There has been no shortage of corporate governance reforms since then, starting with Cadbury, to Greenbury, Higgs, and Walker, amongst others.
This has led to progress in many areas. However, one problem is that reforms have followed scandals and therefore have been focused on preventing the same scandal happening again, rather than supporting long-term growth.
Entrepreneurial
In its new report, UK Business: What’s Wrong? What’s Next?, Tomorrow’s Company argues that corporate governance structures are too focused on risk mitigation and value protection, rather than entrepreneurial leadership and value creation.
This is contributing to a lack of risk-taking and investment by UK companies. For example, UK investment in R&D is 1.6% of GDP, versus 2.1% for the euro area and 2.8% for the USA.
UK companies are now saving £100bn net each year, or 7% of GDP, pre dividends and buybacks.
The lack of investment may be contributing to poor outcomes for key stakeholder groups. Real wage growth has stagnated and public trust in business remains low.
The irony is that shareholder returns have also been poor; the 20-year real-return on UK equities is now the same as government bonds, not seen since the Great Depression. It is not a surprise that companies are choosing different ownership structures; the number of companies on the London Stock Exchange Main Market has halved over the past 15 years.
Excess and growth
This evidence suggests that listed company governance structures are not effectively supporting growth; but have reforms stopped corporate excess and held management to account?
The record here also appears poor: corporate scandals have continued; academic studies fail to find a link between director independence and company performance; and executive pay has continued to rise despite disquiet from investors and the public.
In short, despite progress in many areas, our governance structures are still not delivering either on growth, or preventing scandals. Do we need a more radical rethink? What would help boards gain the confidence to take risks and invest?
One potential reason is that we are placing unrealistic expectations on non-executives, which may in turn be creating a risk-averse culture in the boardroom.
The burden on non-executives has continued to increase with regulations, societal expectations, legal liability and business complexity. The body of governance knowledge that a non-executive is expected to know has increased significantly.
If non-executives feel overburdened and exposed they will naturally focus on protecting their reputation and position, rather than embracing risk and accepting that failure is part of any enterprise that will be successful in the long term.
The solution, therefore, may require a rebalancing of expectations versus an ability to deliver.
Steps
The first step is to clear the clutter from the boardroom agenda. Too much boardroom time is spent on backwards-focused discussions of financial performance, regulations and process, rather than strategy, culture and stakeholder relationships. This can be achieved by shifting the focus of the agenda and moving more items to sub-committees.
Second, for some companies where operations are particularly complex, the time commitment of non-executives may need to be increased.
The median time allocated by a non-executive has been 30 days for the past ten years; this breaks down as 50% board meetings, 25% sub-committees and 25% informal contact.

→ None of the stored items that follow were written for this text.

(** Unlinking [t]: the loop finds the pointer to it. *)
Lemma kill_loop_ok fuel (m : gmap Z tasklet_struct) q pre t l1 l2 cur :
  lseg (nx m) (th_head q) (pre ++ l1 ++ t :: l2) 0 -> lseg (nx m) cur (l1 ++ t :: l2) 0 -> NoDup (pre ++ l1 ++ t :: l2) ->
  th_tail q = tail_of (pre ++ l1 ++ t :: l2) -> (length l1 < fuel)%nat ->
  match tail_of pre with TailHead => th_head q = cur | TailNext p => nx m p = Some cur end ->
  exists q' m', kill_loop fuel (tail_of pre) t q m = Some (q', m') /\ queue_rep m' q' (pre ++ l1 ++ l2) /\ same_info m m' /\
    (forall y, scheduled <$> m' !! y = scheduled <$> m !! y) /\ (forall y, y ∉ pre ++ l1 -> nx m' y = nx m y).
Proof.
  revert pre l1 cur. induction fuel as [|fuel IH]; intros pre l1 cur Hq Hc Hnd Ht Hf Hcur; [lia|]. cbn [kill_loop].
  assert (match tail_of pre with TailHead => Some (th_head q) | TailNext p => tk_next <$> m !! p end = Some cur) as ->.
  { destruct (tail_of pre); [by rewrite Hcur|exact Hcur]. }
  cbn [mbind option_bind]. destruct l1 as [|y l1]; cbn [app] in *.
  - destruct Hc as (-> & Ht0 & n & Hn & Hl2). rewrite (proj2 (Z.eqb_neq t 0)), Z.eqb_refl by done. unfold nx in Hn. rewrite Hn. cbn [mbind option_bind].
    assert (tail_of (pre ++ t :: l2) = if n =? 0 then TailNext t else tail_of l2) as Htl.
    { rewrite tail_of_app by done. destruct (Z.eqb_spec n 0) as [->|Hn0]; [by rewrite (lseg_null _ _ _ Hl2)|].
      destruct l2 as [|z l2]; [cbn in Hl2; congruence|]. change (t :: z :: l2) with ([t] ++ z :: l2). by rewrite tail_of_app. }
    apply NoDup_app in Hnd as (Hndp & Hd & Hndt). apply NoDup_cons in Hndt as [Htl2 Hnd2].
    destruct (tail_of_cases pre) as [[-> ->]|(pre' & p & -> & ->)]; cbn [mbind option_bind app] in *.
    + eexists _, _. split; [reflexivity|]. split_and!; try done. rewrite Ht, Htl. destruct (Z.eqb_spec n 0) as [->|Hn0]; [|done].
      by rewrite (lseg_null _ _ _ Hl2).
    + assert (is_Some (m !! p)) as Hp.
      { destruct (lseg_node _ _ _ _ p Hq ltac:(apply elem_of_app; left; apply elem_of_app; right; by left)) as [x Hx].
        unfold nx in Hx. destruct (m !! p); [eauto|done]. }
      destruct (set_next_ok m p n Hp) as (m' & -> & Hn' & Hs' & Hi'). cbn [mbind option_bind]. eexists _, m'. split; [reflexivity|].
      assert (forall y, y <> p -> nx m' y = nx m y) as Hother by (intros y Hy; by rewrite Hn', decide_False).
      assert (p ∉ l2) as Hpl2 by (intros Hp2; apply (Hd p); [apply elem_of_app; right; by left|by right]).
      split_and!; try done; [|rewrite app_nil_r; intros y Hy; apply Hother; intros ->; apply Hy, elem_of_app; right; by left].
      split; [|destruct (Z.eqb_spec n 0) as [->|Hn0]].
      * replace (th_head (if n =? 0 then _ else _)) with (th_head q) by (by destruct (n =? 0)).
        apply lseg_app in Hq as (z & Hpre & Hz). destruct Hz as (-> & _ & _).
        apply lseg_app. exists n. split; [|eapply lseg_ext; [|exact Hl2]; intros y Hy; apply Hother; by intros ->].
        apply lseg_app in Hpre as (z & Hpre & Hz). apply lseg_app. exists z. split.
        -- eapply lseg_ext; [|exact Hpre]. intros y Hy. apply Hother. intros ->. apply NoDup_app in Hndp as (_ & Hdp & _). apply (Hdp p Hy). by left.
        -- destruct Hz as (-> & ? & _). cbn. split_and!; try done. exists n. split; [|done]. by rewrite Hn', decide_True.
      * rewrite (lseg_null _ _ _ Hl2), app_nil_r. cbn [th_tail]. by rewrite tail_of_snoc.
      * rewrite Ht, Htl. destruct l2 as [|z l2]; [cbn in Hl2; congruence|]. by rewrite tail_of_app.
  - destruct Hc as (-> & Hy0 & n & Hn & Hl). rewrite (proj2 (Z.eqb_neq y 0)) by done.
    assert (y <> t) as Hyt.
    { intros ->. apply NoDup_app in Hnd as (_ & _ & Hnd). apply NoDup_cons in Hnd as [Hnd _]. apply Hnd, elem_of_app. right. by left. }
    rewrite (proj2 (Z.eqb_neq y t)) by done. rewrite <- (tail_of_snoc pre y).
    replace (pre ++ y :: l1 ++ t :: l2) with ((pre ++ [y]) ++ l1 ++ t :: l2) in * by (by rewrite <- app_assoc).
    replace (pre ++ y :: l1 ++ l2) with ((pre ++ [y]) ++ l1 ++ l2) by (by rewrite <- app_assoc).
    replace (pre ++ y :: l1) with ((pre ++ [y]) ++ l1) by (by rewrite <- app_assoc).
    apply (IH (pre ++ [y]) l1 n); try done; [cbn in Hf; lia|]. by rewrite tail_of_snoc.
Qed.
End takeover.

(** [takeover_tasklets] moves all tasklets that were queued on a dead CPU
    behind those of this CPU, in their order and on the queue of the same
    priority, leaves the queues of the dead CPU empty and raises the softirqs. *)
Theorem takeover_moves_tasklets (dead dead_hi : tasklet_head) (l lhi : list Z) (s : cpu) (qs : bool -> list Z) :
  tk_rep s 0 (l ++ lhi) [] qs -> raised s qs ->
  queue_rep (tasklets s) dead l -> queue_rep (tasklets s) dead_hi lhi ->
  exists s' qs', takeover_tasklets dead dead_hi s = Some (MkTh 0 TailHead, MkTh 0 TailHead, s') /\
    tk_rep s' 0 [] [] qs' /\ raised s' qs' /\ qs' false = qs false ++ l /\ qs' true = qs true ++ lhi.
Proof.
  intros H Hr Hd Hdh. unfold takeover_tasklets. destruct (takeover_queue_ok false dead l s lhi qs H Hr Hd) as (s1 & -> & H1 & Hr1 & _ & Hn1).
  cbn [mbind option_bind]. assert (queue_rep (tasklets s1) dead_hi lhi) as Hdh1.
  { destruct Hdh as [Hl Ht]. split; [|done]. eapply lseg_ext; [|exact Hl]. intros y Hy. apply Hn1; [|by eapply (lseg_nonzero _ _ _ _ _ Hl)].
    intros Hyq. apply (rep_disjoint _ _ _ _ _ _ _ H) in Hyq as [Hyq _]. apply Hyq, elem_of_app. by right. }
  destruct (takeover_queue_ok true dead_hi lhi s1 [] _ (eq_ind_r (fun x => tk_rep s1 0 x [] _) H1 (app_nil_r lhi)) Hr1 Hdh1)
    as (s2 & -> & H2 & Hr2 & _). cbn [mbind option_bind].
  eexists s2, _. split; [reflexivity|]. split; [exact H2|]. split; [exact Hr2|done].
Qed.

(** [tasklet_kill_immediate] takes a tasklet off the queue of a dead CPU,
    wherever it is in it, and keeps the tail right. *)
Theorem kill_immediate_unlinks (t : Z) (dead : tasklet_head) (l1 l2 : list Z) (s : cpu) (k : tasklet_struct) :
  queue_rep (tasklets s) dead (l1 ++ t :: l2) -> NoDup (l1 ++ t :: l2) -> tasklets s !! t = Some k ->
  test_bit TASKLET_STATE_RUN (tk_state k) = false -> test_bit TASKLET_STATE_SCHED (tk_state k) = true ->
  exists dead' s', tasklet_kill_immediate false t dead s = Some (dead', s') /\ queue_rep (tasklets s') dead' (l1 ++ l2) /\
    same_info (tasklets s) (tasklets s').
Proof.
  intros [Hl Ht] Hnd Hk Hrun Hsch. unfold tasklet_kill_immediate. rewrite Hk. cbn [mbind option_bind orb]. rewrite Hrun, Hsch. cbn [negb].
  assert (length (l1 ++ t :: l2) <= size (tasklets s))%nat as Hsz.
  { apply dom_length; [done|]. intros y Hy. destruct (lseg_node _ _ _ _ _ Hl Hy) as [n Hn]. unfold nx in Hn. destruct (tasklets s !! y); [eauto|done]. }
  destruct (kill_loop_ok (S (size (tasklets s))) (tasklets s) dead [] t l1 l2 (th_head dead)) as (q' & m' & E & Hq & Hi & _); try done.
  { rewrite length_app in Hsz. lia. }
  change TailHead with (tail_of []). rewrite E. cbn [mbind option_bind]. by eexists _, _.
Qed.

(** The tasklets of [tk_cpu] on a dead CPU, seen from a CPU with empty queues. *)
Definition idle_cpu : cpu := set_vec false (MkTh 0 TailHead) tk_cpu.

Lemma idle_cpu_rep : tk_rep idle_cpu 0 ([64; 128] ++ []) [] (fun _ => []).
Proof.
  pose proof (rep_detach false tk_cpu tk_qs tk_cpu_rep) as H. apply (tk_rep_ext _ _ _ _ _ (fun _ => [])) in H; [|by intros []].
  destruct H as [H1 H2 H3 H4 H5 H6]. split; try done; by intros [].
Qed.

Lemma tk_queue_rep : queue_rep (tasklets tk_cpu) (tasklet_vec tk_cpu) [64; 128].
Proof. exact (tr_queue _ _ _ _ _ tk_cpu_rep false). Qed.

Lemma takeover_moves_tasklets_witness :
  exists s' qs', takeover_tasklets (tasklet_vec tk_cpu) (MkTh 0 TailHead) idle_cpu = Some (MkTh 0 TailHead, MkTh 0 TailHead, s') /\
    tk_rep s' 0 [] [] qs' /\ raised s' qs' /\ qs' false = [] ++ [64; 128] /\ qs' true = [] ++ [].
Proof.
  apply (takeover_moves_tasklets (tasklet_vec tk_cpu) (MkTh 0 TailHead) [64; 128] [] idle_cpu (fun _ => []));
    [exact idle_cpu_rep|by intros hi H|exact tk_queue_rep|by split].
Defined.

Lemma kill_immediate_unlinks_witness :
  exists dead' s', tasklet_kill_immediate false 128 (tasklet_vec tk_cpu) tk_cpu = Some (dead', s') /\
    queue_rep (tasklets s') dead' ([64] ++ []) /\ same_info (tasklets tk_cpu) (tasklets s').
Proof.
  apply (kill_immediate_unlinks 128 (tasklet_vec tk_cpu) [64] [] tk_cpu (MkTk 0 1 1 2000 7));
    [exact tk_queue_rep|apply (bool_decide_unpack _); vm_compute; exact I|reflexivity|reflexivity|reflexivity].
Defined.

(** [tasklet_kill_immediate] searches [tasklet_vec] only: a tasklet scheduled
    with [tasklet_hi_schedule] is not found, and the call ends in [BUG()]. *)
Example kill_immediate_misses_hi :
  (s ← tasklet_schedule true 192 tk_cpu; tasklet_kill_immediate false 192 (tasklet_vec s) s) = None /\ is_Some (tasklet_schedule true 192 tk_cpu).
Proof. split; [vm_compute; reflexivity|eexists; vm_compute; reflexivity]. Qed.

This is an improvement on an average of 17 days in 1991, but still leaves limited time to engage with the business, read the board papers and attend meetings.

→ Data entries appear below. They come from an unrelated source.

Lemma leads_trans s P Q :
  leads s P -> (forall s' sd', net_inv acc s' -> cpus s' !! c = Some sd' -> P sd' -> leads s' Q) -> leads s Q.
Proof.
  intros (k & s1 & rs1 & sd1 & E1 & H1 & Hc1 & HP) Hn. destruct (Hn s1 sd1 H1 Hc1 HP) as (k2 & s2 & rs2 & sd2 & E2 & HQ).
  exists (k + k2)%nat, s2, (rs1 ++ rs2), sd2. split; [|done]. clear -E1 E2. revert s rs1 E1. induction k as [|k IH]; intros s rs1.
  - cbn. by intros [= -> <-].
  - cbn [replicate Nat.add rx_run]. destruct (rx_do _ _ _ _ _ _ _ s) as [[s' r]|]; [|done]. cbn [mbind option_bind].
    destruct (runs (replicate k (LRx c false no_poll)) s') as [[s'' rs]|] eqn:E; [|done]. cbn [mbind option_bind]. intros [= <- <-]. by rewrite (IH s' rs).
Qed.

(** The last packets, once the backlog is off the list. *)
Lemma drain_off b q Q s sd w skb :
  net_inv acc s -> cpus s !! c = Some sd -> pc sd = BlRecv c b w q skb -> queued sd = Q -> q < weight_p -> w + 1 + Z.of_nat (length Q) = q ->
  leads s (fun sd' => pc sd' = Post (Backlog c) b q weight_p /\ queued sd' = [] /\ delivered sd' = delivered sd ++ skb :: Q /\
    poll_list sd' = poll_list sd).
Proof.
  revert s sd w skb. induction Q as [|skb' Q IH]; intros s sd w skb H Hc Hpc HQ Hq Hl;
    destruct (received_inv acc c b w q skb sd s H Hc Hpc) as (sd' & E & H' & Ht); unfold next_taken in Ht;
    (eapply leads_step; [done|done|unfold rx_step; rewrite Hc; cbn [mbind option_bind]; rewrite Hpc; exact E|intros _]);
    cbn [length] in Hl; assert (cpus (set_cpu c sd' s) !! c = Some sd') as Hc' by (by eapply cpu_set_eq).
  - rewrite (proj2 (Z.leb_le q (w + 1))) in Ht by lia. destruct Ht as (E1 & E2 & E3 & E4). eapply leads_now; [done|done|].
    split_and!; [|congruence|done|done]. rewrite E2. do 2 f_equal. lia.
  - rewrite (proj2 (Z.leb_gt q (w + 1))), (proj2 (Z.eqb_neq q weight_p)) in Ht by lia. destruct Ht as (skb1 & E1 & E2 & E3 & E4).
    rewrite HQ in E1. injection E1 as <- E1. eapply leads_trans; [eapply (IH _ sd' (w + 1) skb'); (done || lia)|].
    intros s2 sd2 H2 Hc2 (F1 & F2 & F3 & F4). eapply leads_now; [done|done|]. split_and!; try congruence. rewrite F3, E2, <- app_assoc. done.
Qed.

(** The packets of a round, while the backlog is on the list. *)
Definition round_end (b w : Z) (Q del : list Z) (sd' : softnet) : Prop :=
  let e := Z.min weight_p (w + Z.of_nat (length Q)) in
  pc sd' = Post (Backlog c) b e weight_p /\ delivered sd' = del ++ take (Z.to_nat (e - w)) Q /\
  queued sd' = drop (Z.to_nat (e - w)) Q /\ poll_list sd' = if w + Z.of_nat (length Q) <? weight_p then [] else [Backlog c].
Lemma set_pstate_ok w : waiter_ok w -> waiter_ok (set_pstate TASK_RUNNING w).
Proof. unfold waiter_ok. destruct w. cbn. tauto. Qed.

Lemma wake_one loc q :
  Forall waiter_ok q ->
  ((__wake_up_common loc TASK_NORMAL 1 q).1 = q /\ Forall (fun w => asleep w = false) q) \/
  exists l1 w l2, q = l1 ++ w :: l2 /\ Forall (fun v => asleep v = false) l1 /\ asleep w = true /\
    (__wake_up_common loc TASK_NORMAL 1 q).1 = l1 ++ set_pstate TASK_RUNNING w :: l2.
Proof.
  induction 1 as [|w q Hw Hq IH]; [by left|]. cbn [__wake_up_common]. unfold default_wake_function. rewrite (wake_ok w Hw).
  destruct Hw as (-> & _). change (ctrue (Z.land WQ_FLAG_EXCLUSIVE WQ_FLAG_EXCLUSIVE)) with true. change (s32 (1 - 1)) with 0.
  rewrite andb_true_r. cbn [Z.eqb]. destruct (asleep w) eqn:Ha.
  - right. exists [], w, q. by split_and!.
  - rewrite set_pstate_awake by done. destruct (__wake_up_common loc TASK_NORMAL 1 q) as [q1 evs]. cbn [fst] in *.
    destruct IH as [[-> IH]|(l1 & v & l2 & -> & H1 & H2 & ->)]; [left; split; [done|by constructor]|].
    right. exists (w :: l1), v, l2. split_and!; try done. by constructor.
Qed.

Lemma wake_every loc nr q :
  Forall waiter_ok q -> nr <= 0 -> -2147483648 + Z.of_nat (length q) <= nr ->
  (__wake_up_common loc TASK_NORMAL nr q).1 = set_pstate TASK_RUNNING <$> q.
Proof.
  intros Hq. revert nr. induction Hq as [|w q Hw Hq IH]; intros nr Hn Hl; [done|].
  cbn [__wake_up_common length] in *. unfold default_wake_function. rewrite (wake_ok w Hw).
  rewrite s32_id by lia. destruct (asleep w && _).
  - destruct (Z.eqb_spec (nr - 1) 0); [lia|]. specialize (IH (nr - 1) ltac:(lia) ltac:(lia)).
    destruct (__wake_up_common _ _ _ q). cbn in *. by rewrite IH.
  - specialize (IH nr ltac:(lia) ltac:(lia)). destruct (__wake_up_common _ _ _ q). cbn in *. by rewrite IH.
Qed.

(** *** Results *)

Lemma success_result c t : c <> TryWait -> 0 <= t <= MAX_SCHEDULE_TIMEOUT ->
  succeeded (c, wait_result c (if t =? 0 then 1 else t)) = true.
Proof.
  unfold MAX_SCHEDULE_TIMEOUT. intros Hc Ht. set (r := if t =? 0 then 1 else t).
  assert (0 < r <= 2147483647) as Hr by (unfold r; destruct (Z.eqb_spec t 0); lia).
  assert ((r =? - ERESTARTSYS) = false) as He by (apply Z.eqb_neq; unfold ERESTARTSYS; lia).
  destruct c; cbn [succeeded wait_result fst snd]; rewrite ?He, ?u32_id by lia; (done || apply Z.ltb_lt; lia).
Qed.

Lemma interrupted_result c g : c <> TryWait -> signal_pending_state (wait_state c) g = true ->
  succeeded (c, wait_result c (- ERESTARTSYS)) = false.
Proof. by destruct c. Qed.

Lemma timeout_result c : wait_limit c <> MAX_SCHEDULE_TIMEOUT -> succeeded (c, wait_result c 0) = false.
Proof. by destruct c. Qed.

Lemma wait_limit_range c : call_ok c -> 0 <= wait_limit c <= MAX_SCHEDULE_TIMEOUT.
Proof.
  unfold MAX_SCHEDULE_TIMEOUT. destruct c; cbn; unfold MAX_SCHEDULE_TIMEOUT; intros; rewrite ?s32_id by lia; lia.
Qed.

Lemma waiter_ok_waits c task ps tmo :
  call_ok c -> c <> TryWait -> ps = TASK_RUNNING \/ ps = wait_state c -> 0 <= tmo <= MAX_SCHEDULE_TIMEOUT ->
  (wait_limit c = MAX_SCHEDULE_TIMEOUT -> tmo = MAX_SCHEDULE_TIMEOUT) ->
  waiter_ok (MkWaiter WQ_FLAG_EXCLUSIVE task ps c tmo).
Proof. intros. unfold waiter_ok. cbn. tauto. Qed.

(** *** The sections *)

Lemma wait_round_ok c task tmo g l1 w l2 :
  comp_ok (MkCompl 0 (l1 ++ w :: l2)) -> w_task w = task -> w_flags w = WQ_FLAG_EXCLUSIVE -> asleep w = false ->
  call_ok c -> c <> TryWait -> 0 <= tmo <= MAX_SCHEDULE_TIMEOUT ->
  (wait_limit c = MAX_SCHEDULE_TIMEOUT -> tmo = MAX_SCHEDULE_TIMEOUT) ->
  exists r x, wait_round c task tmo g (MkCompl 0 (l1 ++ w :: l2)) = (r, x) /\ comp_ok x /\ done x = 0 /\
    match r with Some t => succeeded (c, wait_result c t) = false | None => True end.
Proof.
  intros Hx <- Hf Ha Hc Hn Ht Hm. pose proof (co_tasks _ Hx) as Hnd. cbn [wait] in Hnd. unfold wait_round.
  destruct (signal_pending_state (wait_state c) g) eqn:Es.
  - unfold wait_leave. cbn [done wait Z.eqb]. rewrite remove_split by done. eexists _, _. split; [reflexivity|].
    split; [by apply (comp_ok_remove 0 0 l1 w l2); [..|lia|right]|]. split; [done|]. by eapply interrupted_result.
  - eexists _, _. split; [reflexivity|]. cbn [done wait]. rewrite update_split by done. split; [|done].
    rewrite Hf. unfold schedule_state. destruct (Z.ltb_spec tmo 0); [lia|].
    apply (comp_ok_replace 0 l1 w); [done| |done|by left]. apply waiter_ok_waits; auto.
Qed.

Third is how the board gains the understanding of the company and industry in order to take long-term decisions that involve risk. Board packs can only provide part of this; non-executives also need to have time to meet people in the business, from the front-line to business unit heads. In the best cases chairmen allocate time to ensure non-executives are able to do this.
Fourth, diversity of opinion also plays a role. Disruption in most industries does not come from large companies, but from small start-ups.
Too often boards are populated with individuals who exist in a large company world. Instead, boards are more effective where they have a diversity of backgrounds that includes disruptive technology and start-ups.
Lastly, embracing risk can be helped by having a clear view of the purpose of the company. This creates a longer-term horizon than seeking to meet shareholder expectations. It broadens thinking away from the current product offering, to the underlying societal need the company serves and what the industry may look like in five to ten years.
The board mandate process, championed by Tomorrow’s Company, is a crucial stimulus that helps the board reach this clarity, which imbues the shareholders, board and executive leadership with a shared understanding of success and how it will be achieved.
Overall, there is increasing evidence and concern that listed company governance structures are not working, primarily because of a risk-averse approach and lack of investment.
The solution may require a shift in focus for governance from value protection to value creation. At a practical level this may involve clearing the clutter from the agenda, increasing the time commitment of non-executives, non-executives spending more time in the business, greater diversity of opinion and a clear agreement on the purpose of the company.
Laurie Fitzjohn-Sykes is director of research at Tomorrow’s Company.